**The problem**:
Would you copy each line of the data below that has "destruct"?

━━━

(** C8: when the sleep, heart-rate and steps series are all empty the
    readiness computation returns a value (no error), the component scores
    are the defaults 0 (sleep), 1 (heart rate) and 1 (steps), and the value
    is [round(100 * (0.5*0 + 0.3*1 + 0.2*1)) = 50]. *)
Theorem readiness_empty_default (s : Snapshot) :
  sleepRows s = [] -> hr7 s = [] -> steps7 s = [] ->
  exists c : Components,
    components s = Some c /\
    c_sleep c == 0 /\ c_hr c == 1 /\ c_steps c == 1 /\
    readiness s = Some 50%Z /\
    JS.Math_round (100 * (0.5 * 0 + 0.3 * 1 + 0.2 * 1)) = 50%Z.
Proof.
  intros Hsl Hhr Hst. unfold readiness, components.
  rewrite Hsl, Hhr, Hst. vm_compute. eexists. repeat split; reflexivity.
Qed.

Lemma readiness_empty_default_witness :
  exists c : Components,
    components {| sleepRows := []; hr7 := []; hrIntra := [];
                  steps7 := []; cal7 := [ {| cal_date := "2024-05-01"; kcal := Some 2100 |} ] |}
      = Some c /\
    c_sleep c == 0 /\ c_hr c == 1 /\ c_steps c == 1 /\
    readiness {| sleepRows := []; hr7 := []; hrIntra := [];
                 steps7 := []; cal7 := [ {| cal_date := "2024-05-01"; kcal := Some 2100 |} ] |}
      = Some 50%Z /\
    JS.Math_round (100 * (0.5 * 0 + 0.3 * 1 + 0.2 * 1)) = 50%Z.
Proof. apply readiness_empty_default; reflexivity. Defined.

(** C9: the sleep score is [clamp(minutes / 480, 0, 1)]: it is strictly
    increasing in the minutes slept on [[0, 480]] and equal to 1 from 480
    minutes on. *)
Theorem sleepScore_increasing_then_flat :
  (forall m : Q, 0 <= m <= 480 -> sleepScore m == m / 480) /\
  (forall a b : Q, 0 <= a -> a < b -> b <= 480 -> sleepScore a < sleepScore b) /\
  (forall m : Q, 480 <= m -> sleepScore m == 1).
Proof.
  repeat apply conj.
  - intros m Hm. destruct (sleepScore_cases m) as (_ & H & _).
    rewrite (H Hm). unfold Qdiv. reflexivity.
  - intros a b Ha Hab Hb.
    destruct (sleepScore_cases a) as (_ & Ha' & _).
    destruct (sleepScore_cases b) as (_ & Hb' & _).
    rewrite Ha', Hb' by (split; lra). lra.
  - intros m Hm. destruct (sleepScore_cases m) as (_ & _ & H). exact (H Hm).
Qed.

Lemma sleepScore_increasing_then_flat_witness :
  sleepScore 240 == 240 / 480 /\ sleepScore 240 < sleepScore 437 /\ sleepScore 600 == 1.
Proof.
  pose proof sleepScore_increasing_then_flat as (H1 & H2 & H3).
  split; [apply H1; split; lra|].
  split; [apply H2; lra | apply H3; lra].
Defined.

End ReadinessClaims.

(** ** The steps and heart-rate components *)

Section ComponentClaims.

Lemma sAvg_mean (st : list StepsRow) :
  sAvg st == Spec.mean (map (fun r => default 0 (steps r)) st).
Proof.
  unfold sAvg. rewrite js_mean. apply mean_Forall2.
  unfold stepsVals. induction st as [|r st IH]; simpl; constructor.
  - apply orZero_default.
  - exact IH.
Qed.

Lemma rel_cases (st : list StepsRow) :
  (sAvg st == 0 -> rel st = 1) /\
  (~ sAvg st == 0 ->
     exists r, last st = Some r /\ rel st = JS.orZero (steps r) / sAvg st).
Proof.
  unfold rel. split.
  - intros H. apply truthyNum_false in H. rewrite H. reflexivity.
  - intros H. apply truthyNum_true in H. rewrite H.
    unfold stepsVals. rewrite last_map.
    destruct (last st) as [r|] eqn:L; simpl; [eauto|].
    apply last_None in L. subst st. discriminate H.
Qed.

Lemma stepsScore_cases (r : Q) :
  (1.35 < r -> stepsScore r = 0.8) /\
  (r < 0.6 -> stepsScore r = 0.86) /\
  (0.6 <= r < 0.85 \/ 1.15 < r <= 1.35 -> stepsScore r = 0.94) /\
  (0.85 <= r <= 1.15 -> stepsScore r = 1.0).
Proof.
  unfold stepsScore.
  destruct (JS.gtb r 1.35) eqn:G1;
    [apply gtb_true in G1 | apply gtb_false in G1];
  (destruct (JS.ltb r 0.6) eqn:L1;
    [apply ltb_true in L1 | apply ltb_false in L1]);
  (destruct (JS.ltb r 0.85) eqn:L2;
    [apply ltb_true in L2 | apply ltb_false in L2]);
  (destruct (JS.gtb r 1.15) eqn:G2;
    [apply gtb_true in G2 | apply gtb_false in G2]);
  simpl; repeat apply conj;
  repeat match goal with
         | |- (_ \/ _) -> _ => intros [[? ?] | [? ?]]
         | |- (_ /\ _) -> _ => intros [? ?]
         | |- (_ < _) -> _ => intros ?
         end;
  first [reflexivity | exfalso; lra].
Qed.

━━━

**Response to this exercise**:
  - intros m Hm. destruct (sleepScore_cases m) as (_ & H & _).
    destruct (sleepScore_cases a) as (_ & Ha' & _).
    destruct (sleepScore_cases b) as (_ & Hb' & _).
  - intros m Hm. destruct (sleepScore_cases m) as (_ & _ & H). exact (H Hm).
    destruct (last st) as [r|] eqn:L; simpl; [eauto|].
  destruct (JS.gtb r 1.35) eqn:G1;
  (destruct (JS.ltb r 0.6) eqn:L1;
  (destruct (JS.ltb r 0.85) eqn:L2;
  (destruct (JS.gtb r 1.15) eqn:G2;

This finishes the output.